*** Opening Excerpted records ***

Fixpoint addEntries (acc : CPUSystemInfo * Entry) (entries : list Entry) : option (CPUSystemInfo * Entry) :=
  match entries with
  | [] => Some acc
  | e :: entries => acc ← addEntry acc e; addEntries acc entries
  end.

(** [None]: [back()] of an empty vector. *)
Definition getLinuxX86CPUSystemInfoImpl (buf : string) : option (ErrorOr CPUSystemInfo) :=
  match readLines (split_all buf "010" false) ([], freshEntry) with
  | Error e => Some (Error e)
  | Success entries =>
      '(systemInfo, _) ← addEntries ([], freshEntry) (merge_sort entry_le entries);
      Some (Success systemInfo)
  end.

(** ** Specification: the topology with its numbers *)

Record NCore := mkNCore { n_coreId : Z; n_cpus : list Z }.
Record NSocket := mkNSocket { n_physicalId : Z; n_cores : list NCore }.

Definition eraseCore (c : NCore) : PhysicalCore := mkCore (n_cpus c).
Definition eraseSocket (s : NSocket) : Socket := mkSocket (map eraseCore (n_cores s)).

(** The entries a numbered topology stands for, in order. *)
Definition coreEntries (pid : Z) (c : NCore) : list Entry :=
  map (mkEntry pid (n_coreId c)) (n_cpus c).
Definition socketEntries (s : NSocket) : list Entry :=
  flat_map (coreEntries (n_physicalId s)) (n_cores s).

(** No core is empty, and the numbers increase. *)
Definition wfSocket (s : NSocket) : Prop :=
  n_cores s ≠ [] ∧ Forall (fun c => n_cpus c ≠ []) (n_cores s) ∧
  StronglySorted Z.lt (map n_coreId (n_cores s)).
Definition wfTopology (t : list NSocket) : Prop :=
  Forall wfSocket t ∧ StronglySorted Z.lt (map n_physicalId t).

Lemma alterLast_snoc {A} (f : A → option A) l x y : f x = Some y →
  alterLast f (app l [x]) = Some (app l [y]).
Proof.
  intros Hf. induction l as [|z l IH]; simpl; [by rewrite Hf|].
  rewrite IH. by destruct l.
Qed.

Lemma sorted_snoc (l : list Z) y x : StronglySorted Z.lt (app l [y]) → y < x →
  StronglySorted Z.lt (app (app l [y]) [x]).
Proof.
  induction l as [|z l IH]; simpl; intros Hs Hlt.
  - repeat constructor; lia.
  - apply StronglySorted_inv in Hs as [Hs Hz]. constructor; [by apply IH|].
    apply Forall_app. split; [done|]. apply Forall_app in Hz as [_ Hz].
    apply Forall_cons in Hz as [? _]. repeat constructor. lia.
Qed.

(** The loop's state: an erased numbered topology whose last entry is
    [prevEntry]. *)
Definition BuildInv (seen : list Entry) (acc : CPUSystemInfo * Entry) : Prop :=
  ∃ t, wfTopology t ∧ fst acc = map eraseSocket t ∧ flat_map socketEntries t = seen ∧
    (t = [] ∧ snd acc = freshEntry ∨
     ∃ t0 pid cs cid ps p, t = app t0 [mkNSocket pid (app cs [mkNCore cid (app ps [p])])] ∧
       snd acc = mkEntry pid cid p).

Lemma flat_map_snoc {A B} (f : A → list B) l x : flat_map f (app l [x]) = app (flat_map f l) (f x).
Proof. by rewrite flat_map_app; simpl; rewrite app_nil_r. Qed.

Lemma socketEntries_snoc pid cs c :
  socketEntries (mkNSocket pid (app cs [c])) =
  app (flat_map (coreEntries pid) cs) (coreEntries pid c).
Proof. unfold socketEntries. apply flat_map_snoc. Qed.

Lemma coreEntries_snoc pid cid ps p :
  coreEntries pid (mkNCore cid (app ps [p])) =
  app (coreEntries pid (mkNCore cid ps)) [mkEntry pid cid p].
Proof. unfold coreEntries. simpl. by rewrite map_app. Qed.

(** A new socket: its number is above the last one. *)
Lemma addEntry_socket seen sys prev pid cid p :
  BuildInv seen (sys, prev) → physicalId prev < pid →
  ∃ acc, addEntry (sys, prev) (mkEntry pid cid p) = Some acc ∧
    BuildInv (app seen [mkEntry pid cid p]) acc.
Proof.
  intros (t & [Hwf Hs] & Hsys & Hseen & Hlast) Hlt. cbn [fst snd] in *.
  unfold addEntry. cbn [physicalId coreId processor].
  rewrite (proj2 (Z.eqb_neq pid (physicalId prev))) by lia. cbn [negb orb].
  rewrite (alterLast_snoc _ sys (mkSocket []) (mkSocket [mkCore [p]])) by done.
  eexists. split; [reflexivity|].
  exists (app t [mkNSocket pid [mkNCore cid [p]]]). split_and!.
  - split.
    + apply Forall_app. split; [done|]. repeat constructor; done.
    + rewrite map_app. destruct Hlast as [[-> _]|(t0 & pid0 & cs & cid0 & ps & p0 & -> & Hp)].
      * repeat constructor.
      * rewrite map_app in Hs |- *. simpl in *. apply sorted_snoc; [done|]. by rewrite Hp in Hlt.
  - simpl. by rewrite Hsys, map_app.
  - rewrite flat_map_snoc, Hseen. done.
  - right. exists t, pid, [], cid, [], p. done.
Qed.

(** The same socket: a new core, or one more virtual core of the last one. *)
Lemma addEntry_same_socket seen sys prev cid p :
  BuildInv seen (sys, prev) → 0 ≤ physicalId prev → coreId prev ≤ cid →
  ∃ acc, addEntry (sys, prev) (mkEntry (physicalId prev) cid p) = Some acc ∧
    BuildInv (app seen [mkEntry (physicalId prev) cid p]) acc.
Proof.
  intros (t & [Hwf Hs] & Hsys & Hseen & [[_ Hp]|(t0 & pid & cs & cid0 & ps & p0 & -> & Hp)]) Hpid Hle;
    cbn [fst snd] in *; subst prev; [simpl in Hpid; lia|]. cbn [physicalId coreId] in *.
  unfold addEntry. cbn [physicalId coreId processor]. rewrite Z.eqb_refl. cbn [negb orb].
  apply Forall_app in Hwf as [Hwf0 (Hw & _)%Forall_cons]. destruct Hw as (_ & Hne & Hcs).
  cbn [n_cores] in *. rewrite map_app in Hcs. cbn [map n_coreId] in Hcs.
  rewrite Hsys, map_app. cbn [map]. unfold eraseSocket at 2. cbn [n_cores].
  destruct (Z.eqb_spec cid cid0) as [->|Hc]; cbn [negb].
  - rewrite (alterLast_snoc _ _ _ (eraseSocket (mkNSocket pid (app cs [mkNCore cid0 (app (app ps [p0]) [p])])))).
    2: { cbn [physicalCores]. rewrite map_app. cbn [map].
         rewrite (alterLast_snoc _ _ _ (eraseCore (mkNCore cid0 (app (app ps [p0]) [p])))) by done.
         unfold eraseSocket. cbn [n_cores]. by rewrite map_app. }
    eexists. split; [reflexivity|].
    exists (app t0 [mkNSocket pid (app cs [mkNCore cid0 (app (app ps [p0]) [p])])]). split_and!.
    + split; [|by rewrite map_app in Hs |- *]. apply Forall_app. split; [done|]. constructor; [|done].
      split_and!; [by destruct cs| |cbn [n_cores]; by rewrite map_app].
      apply Forall_app in Hne as [? _]. apply Forall_app. split; [done|]. constructor; [|done].
      simpl. by destruct (app ps [p0]).
    + by rewrite map_app.
    + rewrite <- Hseen, !flat_map_snoc, !socketEntries_snoc, (coreEntries_snoc _ _ (app ps [p0])).
      by rewrite !app_assoc.
    + right. by exists t0, pid, cs, cid0, (app ps [p0]), p.
  - rewrite (alterLast_snoc _ _ _
      (eraseSocket (mkNSocket pid (app (app cs [mkNCore cid0 (app ps [p0])]) [mkNCore cid [p]])))).
    2: { cbn [physicalCores].
         rewrite (alterLast_snoc _ _ _ (mkCore [p])) by done.
         unfold eraseSocket. cbn [n_cores]. by rewrite !map_app. }
    eexists. split; [reflexivity|].
    exists (app t0 [mkNSocket pid (app (app cs [mkNCore cid0 (app ps [p0])]) [mkNCore cid [p]])]). split_and!.
    + split; [|by rewrite map_app in Hs |- *]. apply Forall_app. split; [done|]. constructor; [|done].
      split_and!; [by destruct cs| |].
      * cbn [n_cores]. apply Forall_app. split; [done|]. by repeat constructor.
      * cbn [n_cores]. rewrite !map_app. cbn [map n_coreId]. apply sorted_snoc; [done|lia].
    + by rewrite map_app.
    + rewrite <- Hseen, !flat_map_snoc, socketEntries_snoc.
      change (socketEntries (mkNSocket pid (app cs [mkNCore cid0 (app ps [p0])])))
        with (flat_map (coreEntries pid) (app cs [mkNCore cid0 (app ps [p0])])).
      by rewrite app_assoc.
    + right. by exists t0, pid, (app cs [mkNCore cid0 (app ps [p0])]), cid, [], p.
Qed.

Definition validEntry (e : Entry) : Prop := 0 ≤ physicalId e ∧ 0 ≤ coreId e ∧ 0 ≤ processor e.

Lemma addEntries_spec seen acc entries :
  BuildInv seen acc → StronglySorted entry_le entries → Forall validEntry entries →
  Forall (entry_le (snd acc)) entries →
  ∃ acc', addEntries acc entries = Some acc' ∧ BuildInv (app seen entries) acc'.
Proof.
  revert seen acc. induction entries as [|[pid cid p] l IH]; intros seen [sys prev] Hinv Hs Hv Hle;
    cbn [addEntries].
  { eexists. split; [done|]. by rewrite app_nil_r. }
  apply StronglySorted_inv in Hs as [Hs Hse].
  apply Forall_cons in Hv as [(Hpid & Hcid & _) Hv]. apply Forall_cons in Hle as [Hle0 _].
  cbn [physicalId coreId snd] in *.
  assert (∃ acc, addEntry (sys, prev) (mkEntry pid cid p) = Some acc ∧
                 BuildInv (app seen [mkEntry pid cid p]) acc) as (acc & Ha & Hi).
  { unfold entry_le in Hle0. cbn [physicalId coreId processor] in Hle0.
    destruct Hle0 as [?|[Heq Hc]]; [by apply addEntry_socket|]. rewrite <- Heq in *.
    apply addEntry_same_socket; [done|done|lia]. }
  rewrite Ha. cbn [mbind option_bind].
  destruct (IH _ _ Hi Hs Hv) as (acc' & -> & Hi').
  { assert (snd acc = mkEntry pid cid p) as ->; [|done].
    unfold addEntry in Ha. apply bind_Some in Ha as (? & _ & [= <-]). done. }
  exists acc'. split; [done|]. by rewrite <- app_assoc in Hi'.
Qed.

#[local] Instance entry_le_trans : Transitive entry_le.
Proof. intros a b c. unfold entry_le. lia. Qed.
#[local] Instance entry_le_total : Total entry_le.
Proof. intros a b. unfold entry_le. lia. Qed.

*** Closing Excerpted records ***

● What needs to be done
Working through the records, find each line containing the word "wfTopology" and copy it.

● Task solution
Definition wfTopology (t : list NSocket) : Prop :=
  ∃ t, wfTopology t ∧ fst acc = map eraseSocket t ∧ flat_map socketEntries t = seen ∧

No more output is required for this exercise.